Work to be completed:
Return every line below in which "parts" appears.

───

(** Following [names] from [dir] leads to [dir']. *)
Fixpoint leads f dir (names : list (list Z)) dir' : Prop :=
  match names with
  | [] => dir = dir'
  | n :: names => ∃ ls l, lists f dir ls ∧ find_located n ls = Some l ∧ kind (entry l) = Directory ∧
                          leads f (dir_at (entry l)) names dir'
  end.

Definition parts (path : list Z) : list (list Z) :=
  List.filter (λ part, negb (bool_decide (part = []))) (Bytes.split 0x2F path).

Lemma dir_clusters_unique f dir cs cs' : dir_clusters f dir cs → dir_clusters f dir cs' → cs = cs'.
Proof. unfold dir_clusters. destruct dir, (root (vol f)); try apply chain_is_unique. by intros -> ->. Qed.

Lemma lists_unique f dir ls ls' : lists f dir ls → lists f dir ls' → ls = ls'.
Proof.
  intros (bs & (cs & Hc & ->) & Hp) (bs' & (cs' & Hc' & ->) & Hp').
  rewrite (dir_clusters_unique _ _ _ _ Hc Hc') in Hp. congruence.
Qed.

Lemma leads_unique f dir names d d' : leads f dir names d → leads f dir names d' → d = d'.
Proof.
  revert dir. induction names as [|n names IH]; intros dir; cbn [leads]; [congruence|].
  intros (ls & l & Hl & Hf & _ & Hd) (ls' & l' & Hl' & Hf' & _ & Hd').
  rewrite (lists_unique _ _ _ _ Hl Hl') in Hf. rewrite Hf in Hf'. injection Hf' as <-. by eapply IH.
Qed.

Lemma same_dir_clusters f g dir cs : same f g → dir_clusters g dir cs ↔ dir_clusters f dir cs.
Proof.
  intros Hs. unfold dir_clusters. rewrite (sm_vol _ _ Hs).
  destruct dir, (root (vol f)); try done; split; apply chain_is_ext; intros; by rewrite (same_table _ _ _ Hs).
Qed.

Lemma same_sector_bytes f g ss : same f g → sector_bytes g ss = sector_bytes f ss.
Proof. intros Hs. unfold sector_bytes. f_equal. apply list_fmap_ext. intros. by apply same_sector. Qed.

Lemma same_lists f g dir ls : same f g → lists g dir ls ↔ lists f dir ls.
Proof.
  intros Hs. unfold lists, dir_holds. rewrite (sm_vol _ _ Hs).
  setoid_rewrite (same_dir_clusters f g dir _ Hs). setoid_rewrite (same_sector_bytes f g _ Hs). done.
Qed.

Lemma same_leads f g names : same f g → ∀ dir dir', leads g dir names dir' ↔ leads f dir names dir'.
Proof.
  intros Hs. induction names as [|n names IH]; intros dir dir'; cbn [leads]; [done|].
  setoid_rewrite IH. setoid_rewrite (same_lists f g dir _ Hs). done.
Qed.

(** ** Geometry *)
Lemma chain_sectors_bytes f cs : sector_bytes f (chain_sectors (vol f) cs) = chain_bytes f cs.
Proof.
  unfold sector_bytes, chain_sectors, chain_bytes. induction cs as [|c cs IH]; [done|].
  cbn [fmap list_fmap concat]. rewrite fmap_app, concat_app, IH. done.
Qed.

Lemma elem_of_chain_sectors v cs s : s ∈ chain_sectors v cs ↔ ∃ c, c ∈ cs ∧ in_cluster v c s.
Proof.
  unfold chain_sectors, in_cluster. induction cs as [|c' cs IH]; cbn [fmap list_fmap concat].
  - split; [by intros ?%elem_of_nil|]. by intros (c & ?%elem_of_nil & _).
  - rewrite elem_of_app, IH, elem_of_seqZ. split.
    + intros [Hs|(c & Hc & Hs)]; [exists c'|exists c]; (split; [|done]); [by left|by right].
    + intros (c & [->|Hc]%elem_of_cons & Hs); eauto.
Qed.

(** A directory's sectors are inside the volume and not in the FATs. *)
Lemma dir_sectors_bounds f dir cs s : sound (vol f) → dir_clusters f dir cs → s ∈ dir_sectors (vol f) dir cs →
  fat_start (vol f) + fat_count (vol f) * fat_size (vol f) <= s <
  data_start (vol f) + cluster_count (vol f) * sectors_per_cluster (vol f).
Proof.
  intros Hv Hd Hs. pose proof (sd_laid _ Hv) as Hl.
  assert (Hchain : ∀ c0, chain_is (vol f) (table f) (Some c0) cs → s ∈ chain_sectors (vol f) cs →
    fat_start (vol f) + fat_count (vol f) * fat_size (vol f) <= s <
    data_start (vol f) + cluster_count (vol f) * sectors_per_cluster (vol f)).
  { intros c0 Hc (c & Hin & Hcl)%elem_of_chain_sectors. apply chain_is_in_range in Hc. rewrite Forall_forall in Hc.
    pose proof (first_sector_bounds _ _ Hl (Hc c Hin)). unfold in_cluster in Hcl. destruct Hl. lia. }
  unfold dir_clusters, dir_sectors in *. destruct dir as [|c0]; [|eauto].
  destruct (root (vol f)) as [st n|c0] eqn:Er; [|eauto]. apply elem_of_seqZ in Hs.
  pose proof (lo_root _ Hl) as Hroot. rewrite Er in Hroot. destruct Hroot as (Ht & -> & Hn & He).
  pose proof (lo_count _ Hl) as Hcount. rewrite Ht in Hcount. pose proof (lo_spc _ Hl). nia.
Qed.

(** ** Reading *)
Lemma read_each_spec ss f : coherent f →
  (∀ s, s ∈ ss → 0 <= s < data_start (vol f) + cluster_count (vol f) * sectors_per_cluster (vol f)) →
  wp (read_each ss : M (list Z)) f (λ f' b, same f f' ∧ b = sector_bytes f ss) (λ f' e, same f f' ∧ is_device e).
Proof.
  revert f. induction ss as [|s ss IH]; intros f Hc Hr; cbn [read_each].
  { wp_pure. split; [by apply same_refl|done]. }
  wp_pure. apply wp_bind, read_sector_wp; [apply Hc|apply Hr; by left| |].
  - intros d Hk. assert (Hs : same f (with_device d f)) by (constructor; try done; by apply coherent_device).
    eapply wp_call; [apply IH; [apply Hs|]| |].
    + intros s' Hin. apply Hr. by right.
    + intros g b [Hg ->]. wp_pure. split; [by eapply same_trans|]. unfold sector_bytes. cbn [fmap list_fmap concat].
      f_equal. exact (same_sector_bytes _ _ ss Hs).
    + intros g e [Hg He]. split; [by eapply same_trans|done].
  - intros d e Hk. split; [|by eexists]. constructor; try done. by apply coherent_device.
Qed.

(** Why a directory may not be readable. *)
Definition dir_error f dir (e : FatError E) : Prop := is_device e ∨ ∀ cs, ¬ dir_clusters f dir cs.

Lemma load_dir_spec f dir : coherent f →
  wp (load_dir dir) f
    (λ f' i, same f f' ∧ ∃ cs, dir_clusters f dir cs ∧ sectors i = dir_sectors (vol f) dir cs ∧
       bytes i = sector_bytes f (sectors i))
    (λ f' e, same f f' ∧ dir_error f dir e).
Proof.
  intros Hc. unfold load_dir. wp_pure.
  apply (wp_call _ _ _ (λ g ss, same f g ∧ ∃ cs, dir_clusters f dir cs ∧ ss = dir_sectors (vol f) dir cs)
    (λ g e, same f g ∧ dir_error f dir e)).
  - unfold dir_error, dir_clusters, dir_sectors.
    assert (Hch : ∀ c, wp (cs ← chain c; mret (chain_sectors (vol f) cs) : M (list Z)) f
      (λ g ss, same f g ∧ ∃ cs, chain_is (vol f) (table f) (Some c) cs ∧ ss = chain_sectors (vol f) cs)
      (λ g e, same f g ∧ (is_device e ∨ ∀ cs, ¬ chain_is (vol f) (table f) (Some c) cs))).
    { intros c. eapply wp_call; [by apply chain_spec| |done]. intros g cs [Hs Hcs]. wp_pure. eauto. }
    destruct dir; [destruct (root (vol f))|]; try apply Hch. wp_pure. split; [by apply same_refl|]. by exists [].
  - intros g ss [Hs (cs & Hcs & ->)]. eapply wp_call; [apply read_each_spec; [apply Hs|]| |].
    + intros s Hin. rewrite (sm_vol _ _ Hs). destruct (dir_sectors_bounds f dir cs s (co_sound _ Hc) Hcs Hin) as [Hlo Hhi].
      split; [|done]. destruct (sd_laid _ (co_sound _ Hc)). nia.
    + intros h b [Hh ->]. wp_pure. split; [by eapply same_trans|]. exists cs. cbn [sectors bytes].
      split_and!; [done|done|]. by apply same_sector_bytes.
    + intros h e [Hh He]. split; [by eapply same_trans|]. by left.
  - done.
Qed.
(** ** Reading a file *)

(** [metadata] and the writing operations agree on the parent and the name of a path. *)
Lemma metadata_target path : (split_path path).2 ≠ [] →
  metadata path = (dir ← find_dir (split_path path).1; find_in dir (split_path path).2 : M DirEntry).
Proof.
  unfold metadata, split_path. set (p := trim_end_by (Z.eqb 0x2F) path).
  destruct (rsplit_once 0x2F p) as [[parent [|x name]]|] eqn:Er; cbn [default fst snd]; [done|done|].
  intros Hp. assert (Htr : trim_start_by (Z.eqb 0x2F) p = p).
  { destruct p as [|x p']; [done|]. cbn [trim_start_by]. destruct (Z.eqb_spec 0x2F x) as [<-|]; [|done].
    apply rsplit_once_None in Er. destruct Er. by left. }
  rewrite Htr. by destruct p.
Qed.

End files.
End FatFiles.
(** Reading a file gives exactly the bytes it holds, changes nothing, and fails only if the device does. *)
Theorem read_file_gives_its_bytes f path dir cd l cs data : coherent f →
  leads f Root (parts (split_path path).1) dir → (split_path path).2 ≠ [] →
  holds f dir cd (split_path path).2 l cs data →
  wp (read_file path) f (λ g r, same f g ∧ r = data) (λ g e, same f g ∧ is_device e).
Proof.
  intros Hc Hdir Hne [Hcd Hnm Hk Hcs _ Hsz Hda]. unfold read_file. rewrite metadata_target by done.
  apply (wp_call _ _ _ (λ g e, same f g ∧ e = entry l) (λ g e, same f g ∧ is_device e)).
  - eapply wp_call; [by apply find_dir_spec| |].
    2: { intros g e [Hs [He|Hno]]; [done|by destruct (Hno dir)]. }
    intros g dir' [Hs Hdir']. rewrite (leads_unique _ _ _ _ _ Hdir' Hdir).
    assert (Hn : ∀ l', names_in g dir (split_path path).2 l' ↔ names_in f dir (split_path path).2 l').
    { intros l'. unfold names_in. by setoid_rewrite (same_lists f g dir _ Hs). }
    eapply wp_mono; [apply find_in_spec, Hs| |].
    + intros h e [Hs' (l' & Hl' & ->)]. apply Hn in Hl'. rewrite (names_in_unique _ _ _ _ _ Hl' Hnm).
      split; [by eapply same_trans|done].
    + intros h e [Hs' [He|Hno]]; [split; [by eapply same_trans|done]|]. destruct (Hno l). by apply Hn.
  - intros g e [Hs ->]. rewrite Hk, Hsz, bool_decide_true by done. cbn [negb].
    destruct data as [|x data']. { unfold read_chain. rewrite bool_decide_true by done. by wp_pure. }
    set (data := x :: data') in *. assert (Hch : chain_is (vol g) (table g) (Some (first_cluster (entry l))) cs).
    { unfold chain_of in Hcs. destruct (_ =? 0); [by subst cs|]. rewrite (sm_vol _ _ Hs).
      eapply chain_is_ext; [|done]. intros c _. by apply same_table. }
    assert (Hdg : take (length data) (chain_bytes g cs) = data) by (by rewrite (same_chain_bytes f g)).
    eapply wp_mono; [apply read_chain_spec; [apply Hs|intros ? [= <-]; lia]| |].
    + intros h r (Hs' & Hr & _). split; [by eapply same_trans|]. rewrite (Hr cs) by done. by rewrite Nat2Z.id.
    + intros h e [Hs' [[He|Hno]|(n & -> & Hn & Hlt)]]; (split; [by eapply same_trans|]); [done|by destruct (Hno cs)|]. apply (inj Some) in Hn as <-. clearbody data.
      specialize (Hlt cs Hch). apply (f_equal length) in Hdg. rewrite length_take in Hdg. lia.
  - done.
Qed.

(** C6: Replacing a file is atomic, on any device that obeys the block interface. If [write_file] succeeds,
    the name holds the new data, in clusters that were free before. If it fails, because the device did at
    any write (before or after the write took place) or because the free clusters are too few, the name holds the old data, untouched, or the new
    data; never a mixture, a shortened file or no file. Either way everything the file needs is on the disk,
    so the same is true of the volume mounted again after the power was cut. *)
Theorem replacing_is_atomic f path dir cd l co old data : coherent f → fat_dirty f = None →
  leads f Root (parts (split_path path).1) dir → valid_name (split_path path).2 = true →
  holds f dir cd (split_path path).2 l co old → (∀ c, c ∈ co → c ∉ cd) →
  is_bytes data → Z.of_nat (length data) < 2 ^ 32 → uint 16 (stamp f).1 → uint 16 (stamp f).2 →
  wp (write_file path data) f
    (λ g _, replaced f g dir cd (split_path path).2 data)
    (λ g e, write_error f data e ∧
       (holds g dir cd (split_path path).2 l co old ∨ replaced f g dir cd (split_path path).2 data)).
Proof.
  intros Hc Hcl Hdir Hname Hold Hap Hb Hlen Hs1 Hs2. unfold write_file. apply wp_bind, wp_catch.
  eapply wp_mono; [by eapply (write_file_inner_spec f path dir cd l co old)| |].
  - intros g [] [Hcg Hr]. eapply wp_mono; [by apply finish_change_spec| |].
    + intros h ? [Ha _]. by eapply alike_replaced.
    + intros h e [Ha [He|?]]; [|done]. split; [by left|right; by eapply alike_replaced].
  - intros g e (Hcg & He & Hr). eapply wp_mono; [by apply finish_change_spec| |]; [by intros h ? [_ ?]|].
    intros h e' [Ha He']. split; [destruct He' as [?|[= ->]]; [by left|done]|].
    destruct Hr; [left; by eapply holds_alike|right; by eapply alike_replaced].
Qed.
Lemma booked_poll_clock tr s prev now dns cookie c r ds c' r' ds' : poll_clock now dns cookie c r ds = (c', r', ds') →
  Ledger G tr s prev now (pending r) [] c → Ledger G tr s prev now (pending r') [] c'.
Proof.
  intros Hp HL. assert (Hsame : ∀ c', resolving c' = resolving c → Ledger G tr s prev now (pending r) [] c').
  { intros c0 Hc. rewrite <-(app_nil_r tr). by apply (Ledger_frame G tr [] s s prev now _ [] c). }
  unfold poll_clock in Hp. destruct (sync c) as [next_at| |server k sent_at tries] eqn:Es.
  - assert (Hc : resolving c = false) by (unfold resolving; by rewrite Es).
    destruct (next_at <=? now); [|by simplify_eq]. destruct dns as [server|].
    + destruct (start _ _ _ _ _ _) as [[r1 ds1] started] eqn:Hs. apply start_purposes in Hs. destruct started as [u|e]; simplify_eq.
      * destruct Hs as [query ->]. by apply Ledger_clock_start.
      * rewrite Hs. by apply Hsame.
    + cbn in Hp. simplify_eq. by apply Hsame.
  - by simplify_eq.
  - assert (Hc : resolving c = false) by (unfold resolving; by rewrite Es).
    destruct (_ <=? now); [|by simplify_eq]. destruct (_ <=? tries); cbn in Hp; simplify_eq; by apply Hsame.
Qed.

Lemma booked_timers tr h s t out config s' n' acts : 0 <= t_now t < 2 ^ 63 → booked tr s (Up t (Timers out config)) →
  timers h s t out config = Some (s', n', acts) → booked (tr ++ acts) s' n'.
Proof.
  intros Hnow (prev & Hg & Hprev & HL) Ht. unfold timers in Ht.
  set (t1 := match config with Some _ => _ | None => t end) in Ht.
  assert (H1 : Ledger G tr s prev (t_now t) (pending (resolver t1)) [] (clock t1) ∧ t_now t1 = t_now t).
  { subst t1. destruct config as [c|]; [|done]. destruct (poll_clock _ _ _ _ _ _) as [[c' r'] ds'] eqn:Hp.
    split; [|done]. by eapply booked_poll_clock. }
  clearbody t1. destruct H1 as [HL1 Hn1]. unfold Lookup.poll in Ht.
  destruct (poll_pending (t_now t) (pending (resolver t1))) as [[kept sent] done] eqn:Hp.
  apply (Ledger_poll G tr s prev (t_now t) _ (clock t1) kept sent done Hp) in HL1; [|lia|lia|unfold DNS_RETRY_US; lia].
  pose proof (Ledger_finish_all G tr s (t_now t) (t_now t) kept done (t_now t) (λ i, h_random h (S i))
    (with_lookups (mkResolver (next_id (resolver t1)) kept) (clock t1) (datagrams t1 ++ sent) t1) HL1) as HF.
  destruct (finish_lookups _ _ _ _ _) as [[s2 t2] acts2]. destruct HF as (HF & Hr2 & Hn2).
  apply bind_Some in Ht as ([i frames] & _ & [= <- <- <-]). exists (t_now t).
  cbn [t_now resolver clock with_lookups with_interface] in *. rewrite Hr2, Hn2, Hn1. cbn [pending]. split; [lia|]. done.
Qed.

Lemma booked_top tr h s t s' n' : in_time G h (Up t Top) → t_now t <= h_time h 0 → booked tr s (Up t Top) →
  top h s t = (s', n') → booked tr s' n'.
Proof.
  intros Hg Hn (prev & _ & Hprev & HL) Ht. rewrite (Hprev eq_refl) in HL. clear Hprev.
  assert (Hb : ∀ s' next l, resolve_requests s' = resolve_requests s → booked tr s' (Up (with_link (h_time h 0) next l t) (Pings []))).
  { intros s1 next l Hr. exists (t_now t). cbn [in_time t_now with_link resolver clock] in *. split; [lia|]. split; [done|].
    destruct HL as [H1 H2 H3]. split; [by rewrite Hr| |done]. intros n b Hb.
    destruct (H2 n b Hb) as [?|[?|(l' & ? & ? & ? & ? & ?)]]; [by left|by right; left|right; right; exists l'].
    split_and!; (done || lia). }
  unfold top in Ht. repeat case_match; simplify_eq; (done || by apply Hb).
Qed.

Lemma booked_net tr h s n s' n' acts since : sensible h since → in_time G h n → clocked since n → booked tr s n →
  net_step device_fmt h s n = Some (s', n', acts) → booked (tr ++ acts) s' n'.
Proof.
  intros Hh Hg [Hs Hc] Hb Hn. pose proof (time_since _ _ Hh).
  destruct n as [|mac started|t p| |]; cbn [net_step] in Hn; [| | |by simplify_eq..].
  - destruct (h_mac h); simplify_eq; rewrite app_nil_r; done.
  - injection Hn as Hn <-. rewrite app_nil_r. unfold bring_up in Hn. repeat case_match; simplify_eq; try done.
    destruct Hb as [Ha Hbe]. exists (h_time h 0). cbn [t_now resolver clock]. split; [lia|]. split; [done|].
    split; [done| |done]. intros m b Hm. rewrite Hbe in Hm. by apply elem_of_nil in Hm.
  - destruct p as [|out|out|out config|out config|out|[|event events] received|received].
    + injection Hn as Hn <-. rewrite app_nil_r. eapply booked_top; [done| |done|done]. cbn in *. lia.
    + apply bind_Some in Hn as ([s1 n1] & Hp & [= <- <- <-]). unfold pings in Hp. destruct (ping_requests s) as [|[target seq] queue].
      * injection Hp as <- <-. by refine (booked_quiet tr _ s _ t _ _ _ _ _ Hb).
      * apply bind_Some in Hp as ([i frames] & _ & [= <- <-]). by refine (booked_quiet tr _ s _ t _ _ _ _ _ Hb).
    + apply bind_Some in Hn as ([s1 n1] & Hp & [= <- <- <-]). unfold replies in Hp. destruct (console_out s) as [|[peer data] queue].
      * injection Hp as <- <-. by refine (booked_quiet tr _ s _ t _ _ _ _ _ Hb).
      * apply bind_Some in Hp as ([i frames] & _ & [= <- <-]). by refine (booked_quiet tr _ s _ t _ _ _ _ _ Hb).
    + injection Hn as Hn. eapply booked_requests; [|done|done]. lia.
    + eapply booked_timers; [|done|done]. lia.
    + unfold transfers in Hn. destruct (h_frames h) as [got|]; [|by simplify_eq].
      destruct (match got with Some _ => _ | None => _ end) as [t1 frames] eqn:Et.
      apply bind_Some in Hn as ([i1 answers] & _ & Hn). apply bind_Some in Hn as ([i2 timed] & _ & Hn).
      injection Hn as <- <- <-. refine (booked_quiet tr _ s _ t _ _ _ _ _ Hb); [|done].
      destruct got; injection Et as <- _; (split_and!; [done..|]; cbn [link_up with_failing];
        destruct (link_up t); [apply silent_sent|done]).
    + injection Hn as <- <- <-. by refine (booked_quiet tr _ s _ t _ _ _ _ _ Hb).
    + apply bind_Some in Hn as ([[s1 t1] acts1] & He & [= <- <- <-]).
      eapply booked_event in He; [by destruct He as (prev & ?); exists prev| |]; [|exact Hb]. done.
    + injection Hn as <- <- <-. refine (booked_quiet tr _ s _ t _ _ _ _ _ Hb); [|done]. unfold rest. by destruct received.
Qed.

(** ** Steps that take no update datagram *)

(** The answers that acts give, and the list of those not yet taken after them. *)
Definition given (tr : list Act) : list (Z * Resolved) := omap (λ a, match a with Answered n r => Some (n, r) | _ => None end) tr.
Definition shelve (xs l : list (Z * Resolved)) : list (Z * Resolved) := foldl (λ l x, push_bounded 16 x l) l xs.

Lemma given_app tr tr' : given (tr ++ tr') = given tr ++ given tr'.
Proof. apply omap_app. Qed.
Lemma given_sent frames : given (Sent <$> frames) = [].
Proof. by induction frames. Qed.
Lemma shelve_app xs ys l : shelve (xs ++ ys) l = shelve ys (shelve xs l).
Proof. apply foldl_app. Qed.

Definition plain (a : Act) : Prop := match a with Armed _ | UpdateDatagram _ _ _ | Installing _ => False | _ => True end.

Definition aside s s' t t' (acts : list Act) : Prop :=
  card s' = card s ∧ armed_until s' = armed_until s ∧ updates t' = updates t ∧ t_now t' = t_now t ∧ Forall plain acts ∧
  resolve_answers s' = shelve (given acts) (resolve_answers s).

Lemma plain_sent frames : Forall plain (Sent <$> frames).
Proof. by apply Forall_fmap, Forall_true. Qed.

Lemma finish_lookup_aside p res now random s t s' t' acts : finish_lookup p res now random s t = (s', t', acts) → aside s s' t t' acts.
Proof.
  unfold finish_lookup. destruct p as [n|]; [intros [= <- <- <-]|].
  - split_and!; try done. by constructor.
  - destruct (resolved _ _ _ _ _) as [c ds]. by intros [= <- <- <-].
Qed.

Lemma finish_lookups_aside done now random s t s' t' acts : finish_lookups done now random s t = (s', t', acts) → aside s s' t t' acts.
Proof.
  revert random s t acts. induction done as [|[p res] done IH]; intros random s t acts; cbn [finish_lookups]; [by intros [= <- <- <-]|].
  destruct (finish_lookup _ _ _ _ _ _) as [[s1 t1] a1] eqn:E1. destruct (finish_lookups _ _ _ _ _) as [[s2 t2] a2] eqn:E2.
  intros [= <- <- <-]. apply finish_lookup_aside in E1 as (? & ? & ? & ? & ? & Hg1). apply IH in E2 as (? & ? & ? & ? & ? & Hg2).
  split_and!; try congruence; [by apply Forall_app|]. by rewrite given_app, shelve_app, <-Hg1.
Qed.

Definition from_update (e : Interface.Event) : option (list Z * Z * list Z) :=
  match e with Interface.UdpEvent from from_port port data => if port =? UPDATE_PORT then Some (from, from_port, data) else None | _ => None end.

Lemma handle_event_aside h e s t s' t' acts : from_update e = None → handle_event device_fmt h e s t = Some (s', t', acts) →
  aside s s' t t' acts.
Proof.
  destruct e as [c| |from seq rtt|from from_port port data]; try (intros _ [= <- <- <-]; by split_and!).
  cbn [from_update handle_event]. destruct (port =? CONSOLE_PORT).
  { intros _ [= <- <- <-]. split_and!; try done. by constructor. }
  destruct (port =? UPDATE_PORT); [done|]. intros _ He. repeat case_match; [| |by simplify_eq].
  - apply bind_Some in He as ([r [[purpose res]|]] & _ & He); [|by simplify_eq]. injection He as He.
    apply finish_lookup_aside in He. done.
  - by apply bind_Some in He as ([c wl] & _ & [= <- <- <-]).
Qed.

───

Finished exercise:
Definition parts (path : list Z) : list (list Z) :=
  leads f Root (parts (split_path path).1) dir → (split_path path).2 ≠ [] →
  leads f Root (parts (split_path path).1) dir → valid_name (split_path path).2 = true →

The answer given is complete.